I have a job interview tomorrow and even though I woke up relatively early it was not early enough for me to be tired at a reasonable hour.

Sunday, August 19, 2007

I've been trying to read more genre fiction. Crime stuff, specifically. I'm writing these books where nothing's happening and I need to be reminded of how people write books with plots and forward movement. I will probably be off the crime kick soon. I know people who like this stuff, my friends Jason Sheridan and Loren Thor both have read the old stuff that was adapted into film noir. I'm reading, right now, Raymond Chandler's The Little Sister, but before that I was reading a more contemporary book, Drama City, by George Pelecanos, due to my fondness for The Wire, which he writes for. I'd already heard that the best thing about Chandler isn't the mysteries but the rants about Los Angeles, and this is considered his best novel, and on the inside cover of the Library Of America collection I have, it states that it has the most of that stuff than any of this other work. The book has The Long Goodbye in it as well, and as much as I liked the Robert Altman movie with Elliott Gould as Philip Marlowe, I don't think I'll be able to muster the energy. It's maybe worth noting that for my stated goals, Chandler is pretty hard to follow plot-wise. But he's great philosophy-wise, respectable for his point of view. The rants about Los Angeles give power to his essays that are reprinted that take as a given that the person writing them is not a hack, despite that being the sea he swims in- He writes essays on mystery stories, and screenplays, and both are considered a hard road to hoe for the way that quality is drowned out by the white noise of other people's bad work and established formula.

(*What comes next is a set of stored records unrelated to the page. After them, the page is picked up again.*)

(** * MiftahDB: the key-value layer of [src/base.ts]

    A shallow embedding of [BaseMiftahDB] and the properties its
    specification states about it.

    The class keeps one table of rows [(key, value, expires_at)] in an
    embedded SQL engine and reaches it through prepared statements.  The
    embedding keeps that layering:

    - [SQL_STATEMENTS] gives the meaning of each prepared statement as a
      function on tables;
    - [run], [query] and [transaction] are the statement-execution
      interface of the backend, in a small state-and-exception monad;
    - [Section BaseMiftahDB] holds the methods of the class, one definition
      per method, written over the two functions the class imports from
      [./encoding] and the backend's LIKE operator;
    - [Encoding] is a concrete value codec. *)

From Stdlib Require Import List String Ascii Strings.Byte Bool ZArith NArith Lia.
From Stdlib Require Import Sorting.Sorted Structures.OrderedTypeEx.
Import ListNotations.

Local Open Scope Z_scope.
Set Warnings "-register-all".

(* ================================================================== *)
(** ** Values *)

(** A JavaScript number is an IEEE-754 binary64 datum.  The store never
    computes with stored numbers, it only moves them through the codec, so
    a number is represented by its eight bytes, most significant first. *)
Record float64 : Type :=
  F64 { f7 : byte; f6 : byte; f5 : byte; f4 : byte;
        f3 : byte; f2 : byte; f1 : byte; f0 : byte }.

(** [+0] and [1]. *)
Definition f64_zero : float64 := F64 x00 x00 x00 x00 x00 x00 x00 x00.
Definition f64_one : float64 := F64 x3f xf0 x00 x00 x00 x00 x00 x00.

(** Modelled from the spec: [src/types.ts] ([MiftahValue]) is missing.  The
    supported kinds are the closed set of the data model: null, boolean,
    number, string, byte buffer, date/time (its time value in
    milliseconds) and structured object/array.  [VFunction] stands for a
    value a caller can pass at run time that is outside that set (a
    function, a symbol): it has no encoding. *)
Inductive MiftahValue : Type :=
| VNull
| VBool (b : bool)
| VNumber (x : float64)
| VString (s : string)
| VBinary (bs : list byte)
| VDate (t : Z)
| VArray (items : list MiftahValue)
| VObject (fields : list (string * MiftahValue))
| VFunction.

(** Induction on values that reaches the items of arrays and the fields of
    objects. *)
Section MiftahValue_nested_induction.

Variable P : MiftahValue -> Prop.
Hypothesis H_null : P VNull.
Hypothesis H_bool : forall b, P (VBool b).
Hypothesis H_number : forall x, P (VNumber x).
Hypothesis H_string : forall s, P (VString s).
Hypothesis H_binary : forall bs, P (VBinary bs).
Hypothesis H_date : forall t, P (VDate t).
Hypothesis H_array : forall items, Forall P items -> P (VArray items).
Hypothesis H_object :
  forall fields, Forall (fun kv => P (snd kv)) fields -> P (VObject fields).
Hypothesis H_function : P VFunction.

Fixpoint MiftahValue_nested_ind (v : MiftahValue) : P v :=
  match v with
  | VNull => H_null
  | VBool b => H_bool b
  | VNumber x => H_number x
  | VString s => H_string s
  | VBinary bs => H_binary bs
  | VDate t => H_date t
  | VArray items =>
      H_array items
        ((fix all (l : list MiftahValue) : Forall P l :=
            match l with
            | [] => Forall_nil P
            | x :: l' => Forall_cons x (MiftahValue_nested_ind x) (all l')
            end) items)
  | VObject fields =>
      H_object fields
        ((fix all (l : list (string * MiftahValue))
            : Forall (fun kv => P (snd kv)) l :=
            match l with
            | [] => Forall_nil _
            | kv :: l' =>
                Forall_cons kv
                  (match kv as p return P (snd p) with
                   | (_, x) => MiftahValue_nested_ind x
                   end)
                  (all l')
            end) fields)
  | VFunction => H_function
  end.

End MiftahValue_nested_induction.

(** The kind of a value, as the specification lists them. *)
Inductive Kind : Type :=
| KNull | KBoolean | KNumber | KString | KBinary | KDate | KArray | KObject
| KUnsupported.

Definition kind_of (v : MiftahValue) : Kind :=
  match v with
  | VNull => KNull
  | VBool _ => KBoolean
  | VNumber _ => KNumber
  | VString _ => KString
  | VBinary _ => KBinary
  | VDate _ => KDate
  | VArray _ => KArray
  | VObject _ => KObject
  | VFunction => KUnsupported
  end.

(** A valid [Date] object; [getTime] is its time value, an integral number
    of milliseconds since the epoch.  The Invalid Date, whose time value
    is NaN, is not a value of this type: what is stated of a [Date] is
    stated of a valid one. *)
Record Date : Type := mkDate { getTime : Z }.

(* ================================================================== *)
(** ** Errors and the monad of store operations *)

(** Modelled from the spec: the error classes are declared outside
    [src/base.ts]; the taxonomy is the one of the specification.
    [BackendError] is any low-level failure the backend throws. *)
Inductive MiftahError : Type :=
| ValidationError
| DecodeError
| BackendError.

(** The outcome of a call: a returned value or a thrown error. *)
Inductive Result (A : Type) : Type :=
| Ok (a : A)
| Err (e : MiftahError).
Arguments Ok {A} a.
Arguments Err {A} e.

(** One row of the table.  [expires_at = None] is SQL NULL. *)
Record Row : Type :=
  mkRow { key : string; value : list byte; expires_at : option Z }.

Definition Table : Type := list Row.

(** A method of the store acts on the table and either returns or throws.
    A thrown error leaves the table as the statements executed so far made
    it: the second component is the table after the call in both cases. *)
Definition M (A : Type) : Type := Table -> Result A * Table.

Definition ret {A} (a : A) : M A := fun tbl => (Ok a, tbl).

Definition bind {A B} (m : M A) (k : A -> M B) : M B :=
  fun tbl =>
    match m tbl with
    | (Ok a, tbl') => k a tbl'
    | (Err e, tbl') => (Err e, tbl')
    end.

(** Lifts the outcome of a pure, fallible function. *)
Definition lift {A} (r : Result A) : M A := fun tbl => (r, tbl).

Declare Scope miftah_scope.
Delimit Scope miftah_scope with miftah.
Notation "x <- m ;; k" := (bind m (fun x => k))
  (at level 100, m at next level, right associativity) : miftah_scope.
Notation "m ;; k" := (bind m (fun _ => k))
  (at level 100, right associativity) : miftah_scope.
Local Open Scope miftah_scope.

(** [Statement.run]: executes a mutation. *)
Definition run (stmt : Table -> Table) : M unit :=
  fun tbl => (Ok tt, stmt tbl).

(** [Statement.get] and [Statement.all]: execute a read. *)
Definition query {A} (stmt : Table -> A) : M A :=
  fun tbl => (Ok (stmt tbl), tbl).

(** [Statement.all] on a statement with numeric parameters: the backend
    checks the numbers bound to it and may refuse them, in which case the
    call throws and nothing is read. *)
Definition query_checked {A} (stmt : Table -> Result A) : M A :=
  fun tbl => (stmt tbl, tbl).

(** Modelled from the spec: [db.transaction(fn)()] belongs to the backend.
    The callback runs as one atomic unit: when it returns, its effects are
    committed; when it throws, the table is rolled back to what it was
    before the call and the error propagates. *)
Definition transaction {A} (fn : M A) : M A :=
  fun tbl =>
    match fn tbl with
    | (Ok a, tbl') => (Ok a, tbl')
    | (Err e, _) => (Err e, tbl)
    end.

(** A [for (const x of xs)] loop. *)
Fixpoint for_of {A} (xs : list A) (body : A -> M unit) : M unit :=
  match xs with
  | [] => ret tt
  | x :: xs' => body x ;; for_of xs' body
  end.

(* ================================================================== *)
(** ** The prepared statements *)

(** [src/statements.ts], which holds the SQL text of [SQL_STATEMENTS], is
    missing.  Each statement is modelled from the spec: it has the meaning
    the specification's operation table and lifecycle give to the
    operation that runs it, over the single table
    [(key TEXT PRIMARY KEY, value BLOB, expires_at INTEGER NULL)].  The
    backend provides key-ordered storage: a table is the list of its rows
    by increasing key. *)
Module SQL_STATEMENTS.

(** [WHERE key = ?] *)
Definition has_key (k : string) (r : Row) : bool := String.eqb (key r) k.

(** [expires_at <= ?], which is not true of NULL. *)
Definition expired (now : Z) (r : Row) : bool :=
  match expires_at r with
  | Some e => e <=? now
  | None => false
  end.

(** Modelled from the spec: [SQL_STATEMENTS.GET] is missing; "fetch row":
    the row with key [k], or none. *)
Definition GET (k : string) (tbl : Table) : option Row :=
  find (has_key k) tbl.

(** Modelled from the spec: [SQL_STATEMENTS.EXISTS] is missing; "reflects
    raw row presence": 1 when a row has key [k], else 0. *)
Definition EXISTS (k : string) (tbl : Table) : Z :=
  if existsb (has_key k) tbl then 1 else 0.

(** Modelled from the spec: [SQL_STATEMENTS.DELETE] is missing; "remove
    row if present". *)
Definition DELETE (k : string) (tbl : Table) : Table :=
  filter (fun r => negb (has_key k r)) tbl.

(** Places a row in a key-ordered table. *)
Fixpoint insert_row (r : Row) (tbl : Table) : Table :=
  match tbl with
  | [] => [r]
  | x :: tbl' =>
      if String.ltb (key r) (key x) then r :: x :: tbl'
      else x :: insert_row r tbl'
  end.

(** Modelled from the spec: [SQL_STATEMENTS.SET] is missing; "upsert row
    (insert or overwrite on key conflict), set expires_at". *)
Definition SET (k : string) (v : list byte) (e : option Z)
  (tbl : Table) : Table :=
  insert_row (mkRow k v e) (DELETE k tbl).

(** Modelled from the spec: [SQL_STATEMENTS.RENAME] is missing; "row at
    oldKey is relabeled to newKey (overwriting any existing newKey row)",
    "no-op if oldKey absent". *)
Definition RENAME (newKey oldKey : string) (tbl : Table) : Table :=
  match GET oldKey tbl with
  | None => tbl
  | Some r =>
      insert_row (mkRow newKey (value r) (expires_at r))
        (DELETE newKey (DELETE oldKey tbl))
  end.

(** Modelled from the spec: [SQL_STATEMENTS.GET_EXPIRE] is missing; the
    [expires_at] column of the row with key [k]: [None] when there is no
    such row, [Some None] when the column is NULL. *)
Definition GET_EXPIRE (k : string) (tbl : Table) : option (option Z) :=
  option_map expires_at (GET k tbl).

(** Modelled from the spec: [SQL_STATEMENTS.SET_EXPIRE] is missing;
    "update only the expires_at column", "no-op if key absent". *)
Definition SET_EXPIRE (e : Z) (k : string) (tbl : Table) : Table :=
  map (fun r => if has_key k r then mkRow (key r) (value r) (Some e) else r)
    tbl.

(** Modelled from the spec: [SQL_STATEMENTS.CLEANUP] is missing;
    "physically deletes all rows with expires_at <= now". *)
Definition CLEANUP (now : Z) (tbl : Table) : Table :=
  filter (fun r => negb (expired now r)) tbl.

(** Modelled from the spec: [SQL_STATEMENTS.FLUSH] is missing; "deletes
    all rows (empties the table)". *)
Definition FLUSH (tbl : Table) : Table := [].

(** The backend's [LIMIT n]: a negative [n] puts no bound on the number of
    rows. *)
Definition sql_limit {A} (n : Z) (rows : list A) : list A :=
  if n <? 0 then rows else firstn (Z.to_nat n) rows.

(** The backend's [OFFSET n]: a negative [n] skips nothing. *)
Definition sql_offset {A} (n : Z) (rows : list A) : list A :=
  skipn (Z.to_nat n) rows.

(** The backend takes the number bound to [LIMIT] or [OFFSET] only if it
    converts to a 64-bit integer, which an integer strictly between
    [- 2 ^ 63] and [2 ^ 63] does, and refuses any other with a datatype
    mismatch. *)
Definition fits_int64 (n : Z) : bool :=
  (- 2 ^ 63 <? n) && (n <? 2 ^ 63).

Section Like.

I'm kind of over the idea, now, but they've got this stuff at the library and it's a whole in my education. Richard Price writes for The Wire, Dashiell Hammett precedes Chandler and Jim Thompson follows him. Mostly it seems like I'd rather read the stuff I tend to read, but I'm actually finishing these books, whereas Against The Day just kind of sits in front of a stereo speaker, with me three hundred pages into it.

The other book I got from the library on my last trip was the adaptation of Paul Auster's City Of Glass into a comic by Paul Karasik and David Mazzucchelli, which I think some people think is a superior work to the original novel due to its thematic concerns about something beyond language, but right now at three AM is striking me as not particularly memorable or impressive. It's good though. I read a thing making fun of Paul Auster a few days that was pretty legitimate. It was making fun of various "literary" types of writers by- wait hold on, I'll just find the link.

Here it is. I agreed with a lot of it. I think Don DeLillo is a pretty good writer, especially for Underworld, but every criticism of White Noise the author posits I thought about while I was reading it, and the teachers I've had who've put forth the idea that it's a "funny" book don't know from funny. I don't have the problem with the talk about vague looming important things, that seems a legitimate reporting of thought.

But I was talking about Paul Auster, it points out that his writing which gets called spare and minimalist is actually repetitive. This stops being an issue when it gets adapted into a comic, and a lot of the excess narration is removed. I liked bits of Moon Palace, though, and overall disagree completely with the conclusions that B.R. Myers reaches. Writers have tics, sometimes those are flaws, and surely no one should be beyond criticism, but Don DeLillo is actually a pretty fucking great writer, despite being bad at plots. I don't remember what Underworld was about, but I can't follow the plot in The Little Sister either, but both are satisfying on a chapter-by-chapter basis. Yeah, I don't know, I keep on thinking that maybe plots don't matter. The overall thrust of by Thomas Pynchon's V. leads to a place that's not nearly as satisfying and memorable as the scene of an operation of a nose that the surgeon narrates in song. My favorite Vonnegut books are the ones where plots are the closest to barely existing. Nothing really happens throughout Something Happened.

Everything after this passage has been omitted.